And yes, women in the South are generally more old-fashioned and easier to approach. They are also better at flirting in general.

 

Big city and women on the coast have a real fear of strange men, so it is often externalized as rudeness or being rushed.

 

What if I live in the south, on the coast....in a pretty big city? I'm screwed aren't I?

 

@ meerkat

 

You present a lot of anecdotal evidence. I can equally tell you that my boyfriend makes about 200,000 dollars more than I do but I got him a Gucci coat for christmas and he got me a 20 dollar used book off of ebay (first edition of my favorite author but that's beside the point I'm trying to make). Yes I do expect some common courtesy like opening doors and lifting heavy objects but hey, I clean and buy the groceries. I could refute every one of your points with more anecdotal evidence but you know what? If men are getting the short end of the stick like you say, then they should go for an alternative such as dating other men. Hey, you know dating is a free market. If women are so awful why are a majority of relationships still heterosexual?

 

Exceptions do not make the rule, your 200k husband buying you a gift that only cost 20 dollars was because it was a first edtion book, it was sentimental. In terms of sentimental value his gift was worth more. The book you will remember forever as a gift he thought about carefully and bought you. The jacket? I guarantee you he will forget about it in less then a year. Just another expensive jacket, nothing to worry over. Hey, if he were to dump you...would you go lesbian? No? Thought not. Why did you even bring up homosexual relationships as a possibility for a man who "is getting the short end of the stick"?

 

P.S. Like the name though.
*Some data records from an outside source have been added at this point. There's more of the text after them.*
(** A table without pages mapped is a tree that freewalk can free. *)
Lemma bare_tree s root T fl :
  vmok s root T fl -> (forall va, 0 <= va < 2 ^ 39 -> childless (entry (pmem s) T va)) -> tree s T (nodes T 3 []) fl.
Proof.
  intros [Hf Hw Hdj] Hc. split; [done | |].
  - intros q Hq. rewrite (nodes_tabs s root T Hw) in Hq. apply elem_of_tabs in Hq as [π Hq].
    split; [by eapply pt_page | by eapply Hdj].
  - intros π q k (κ & _ & _ & Hq)%elem_of_nodes Hk. unfold slot_ok.
    destruct (pt_range _ _ _ Hw _ _ Hq) as [Hl Hr]. destruct (decide (length π < 2)%nat) as [Hlt|Hge].
    + pose proof (pt_entry _ _ _ Hw _ _ k Hq Hlt Hk) as He. destruct (T !! (π ++ [k])); [done | by apply not_valid_childless].
    + destruct (T !! (π ++ [k])) as [q'|] eqn:E; [apply (pt_range _ _ _ Hw) in E as [E _]; rewrite length_app in E; cbn in E; lia|].
      destruct π as [|i [|j [|]]]; cbn [length] in *; try lia. apply Forall_cons in Hr as [Hi [Hj _]%Forall_cons].
      destruct (PX_vaddr i j k Hi Hj Hk) as (E2 & E1 & E0 & Hv). specialize (Hc _ Hv).
      unfold entry in Hc. by rewrite E2, E1, E0, Hq in Hc.
Qed.

Lemma uvmfree_ok s root top T fl fs X sz :
  uspace s root top T fl fs X -> 0 <= sz -> Z.of_nat (length fs) = pages sz ->
  (forall va, TRAPFRAME <= va < 2 ^ 39 -> childless (top va)) ->
  exists s' fl', uvmfree root sz s = Ok tt s' /\ others s' fl' X /\
    fl' ≡ₚ fl ++ tabs T ++ fs.*1 /\ keeps s s' X.
Proof.
  intros Hu Hsz Hlen Htop. assert (PGSIZE = 4096) as HP by done. pose proof (us_len _ _ _ _ _ _ _ Hu) as Hmax.
  rewrite TRAPFRAME_val in *.
  assert (exists s1, (when (0 <? sz) (uvmunmap root 0 (PGROUNDUP sz / PGSIZE) true)) s = Ok tt s1 /\
    uspace s1 root top T (rev fs.*1 ++ fl) [] X /\ keeps s s1 X) as (s1 & E1 & Hu1 & Hk1).
  { unfold pages in Hlen. destruct (Z.ltb_spec 0 sz) as [Hpos|Hz]; cbn [when].
    - destruct (us_unmap s root top T fl [] fs X Hu) as (s1 & E & Hu1 & Hk1). exists s1.
      rewrite PGROUNDUP_spec by (rewrite HP in *; mlia).
      rewrite Z.div_mul, <- Hlen by (by rewrite HP). done.
    - destruct fs; [by exists s | cbn [length] in Hlen; rewrite HP in *; mlia]. }
  unfold uvmfree. rewrite (bind_run _ _ _ _ _ E1). pose proof Hu1 as [Hv1 Hnd1 Hok1 _ _ Ht1 Hab1].
  pose proof Hv1 as [_ Hw1 _]. cbn [length] in Hab1. rewrite TRAPFRAME_val in Hab1, Ht1.
  destruct (freewalk_ok T (pt_inj _ _ _ Hw1)) with (d := 3%nat) (π := @nil Z) (p := root) (s := s1) (fl := rev fs.*1 ++ fl)
    as (s2 & E2 & F2 & K2 & O2).
  - intros π p Hp. apply (pt_range _ _ _ Hw1 _ _ Hp).
  - apply (pt_root _ _ _ Hw1).
  - done.
  - apply (bare_tree s1 root); [done|]. intros va Hva. destruct (Z.ltb_spec va (2 ^ 38 - 8192)) as [Hlt|Hge].
    + apply not_valid_childless, Hab1. lia.
    + rewrite Ht1 by lia. apply Htop. lia.
  - pose proof (nodes_tabs _ _ _ Hw1) as Hns. exists s2, (rev (nodes T 3 []).*2 ++ rev fs.*1 ++ fl).
    assert (rev (nodes T 3 []).*2 ++ rev fs.*1 ++ fl ≡ₚ fl ++ tabs T ++ fs.*1) as Hpe
      by (by rewrite <- !Permutation_rev, Hns, (Permutation_app_comm fs.*1 fl), Permutation_app_swap_app).
    split; [done|]. split; [|split; [done|]].
    + split; [done | |].
      * rewrite Hpe, <- !app_assoc. apply (us_nodup _ _ _ _ _ _ _ Hu).
      * intros f Hf. unfold page_ok. rewrite K2. by apply Hok1.
    + eapply keeps_compose; [exact Hk1|]. apply (only_keeps s1 s2 (nodes T 3 []).*2); [done | | |].
      * intros q Hq. rewrite Hns in Hq. apply elem_of_tabs in Hq as [π Hq]. by eapply page_ok_aligned, pt_page.
      * intros f Hf. by eapply page_ok_aligned, Hok1.
      * intros q Hq Hx. rewrite Hns in Hq. apply NoDup_app in Hnd1 as (_ & _ & Hnd1).
        apply NoDup_app in Hnd1 as (_ & Hnd1 & _). by apply (Hnd1 q).
Qed.

(** ** A new address space beside others *)

Lemma same_out_keeps s s' a Y :
  same_out (pmem s) (pmem s') a -> a mod PGSIZE = 0 -> a ∉ Y -> (forall f, f ∈ Y -> f mod PGSIZE = 0) -> keeps s s' Y.
Proof.
  intros S Ha Hn Hal f o Hf Ho. apply S. destruct (page_disjoint f a); [by apply Hal | done | by intros -> | lia | lia].
Qed.

Lemma us_create s a fl Y :
  others s (a :: fl) Y ->
  exists s', uvmcreate s = Ok a s' /\ a <> 0 /\ uspace s' a (fun _ => 0) {[ [] := a ]} fl [] Y /\ keeps s s' Y /\
    tabs {[ [] := a ]} = [a].
Proof.
  intros [Hf Hnd Hok]. destruct (kalloc_some s a fl Hf) as (s1 & E1 & F1 & S1 & _ & K1 & P1 & Hz1 & Ha).
  assert (tabs {[ [] := a ]} = [a]) as Et by (unfold tabs; by rewrite map_to_list_singleton).
  pose proof (page_ok_aligned _ _ P1) as Hal. cbn [app] in Hnd. apply NoDup_cons in Hnd as [Hay Hnd].
  pose proof (memset_same_out (pmem s1) a 0) as Sm. pose proof (memset_load8 (pmem s1) a 0 PGSIZE) as Hm.
  assert (uvmcreate s = Ok a (set_mem (memset (pmem s1) a 0 PGSIZE) s1)) as Ec.
  { unfold uvmcreate. by rewrite (bind_run _ _ _ _ _ E1), (proj2 (Z.eqb_neq _ _) Hz1). }
  revert Sm Hm Ec. generalize (memset (pmem s1) a 0 PGSIZE). intros m Sm Hm Ec. set (s2 := set_mem m s1) in *.
  assert (same_out (pmem s) (pmem s2) a) as S2 by (by eapply same_out_trans).
  assert (forall va, entry (pmem s2) {[ [] := a ]} va = 0) as He by (intros va; unfold entry; by rewrite lookup_singleton_ne).
  exists s2. split; [exact Ec|]. split; [done|]. split; [|split; [|done]].
  - split; [split | | | done | cbn [length]; by rewrite TRAPFRAME_val | |].
    + by apply (free_pages_store s1 fl a m F1 Hal Ha).
    + apply empty_ptwf; [unfold page_ok; cbn; by rewrite K1|]. intros k Hk. apply load64_zero. intros x Hx. unfold s2. cbn [pmem set_mem].
      rewrite Hm, decide_True; [done | unfold PGSIZE; lia].
    + intros π q Hq. by apply lookup_singleton_Some in Hq as [_ <-].
    + rewrite Et. cbn [fmap list_fmap app]. rewrite <- Permutation_middle. by apply NoDup_cons.
    + intros f Hf'. unfold page_ok. cbn. rewrite K1. by apply Hok.
    + intros va _. apply He.
    + intros va _. by rewrite He.
  - apply (same_out_keeps s s2 a); [done | done | set_solver|]. intros f Hf'. by eapply page_ok_aligned, Hok.
Qed.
Too bad Squall Leonhart isn't here, you two could hook up! :lmao:

 

I bet the OP is getting a kick out of how popular his thread has become. If I recall, he is the one who is always making offensive posts, and referring to women as fatties and such. Always seems to start some sort of rival on LS.(look back at his previous threads)

 

Good topic, but I think he might be a troll and people just feed him generously. Not good. I bet he's sitting back watching the fun. :)

 

OpenGL is anything but a troll. I think you may have him confused with "hkizzle" who was the one going around calling women "fatties".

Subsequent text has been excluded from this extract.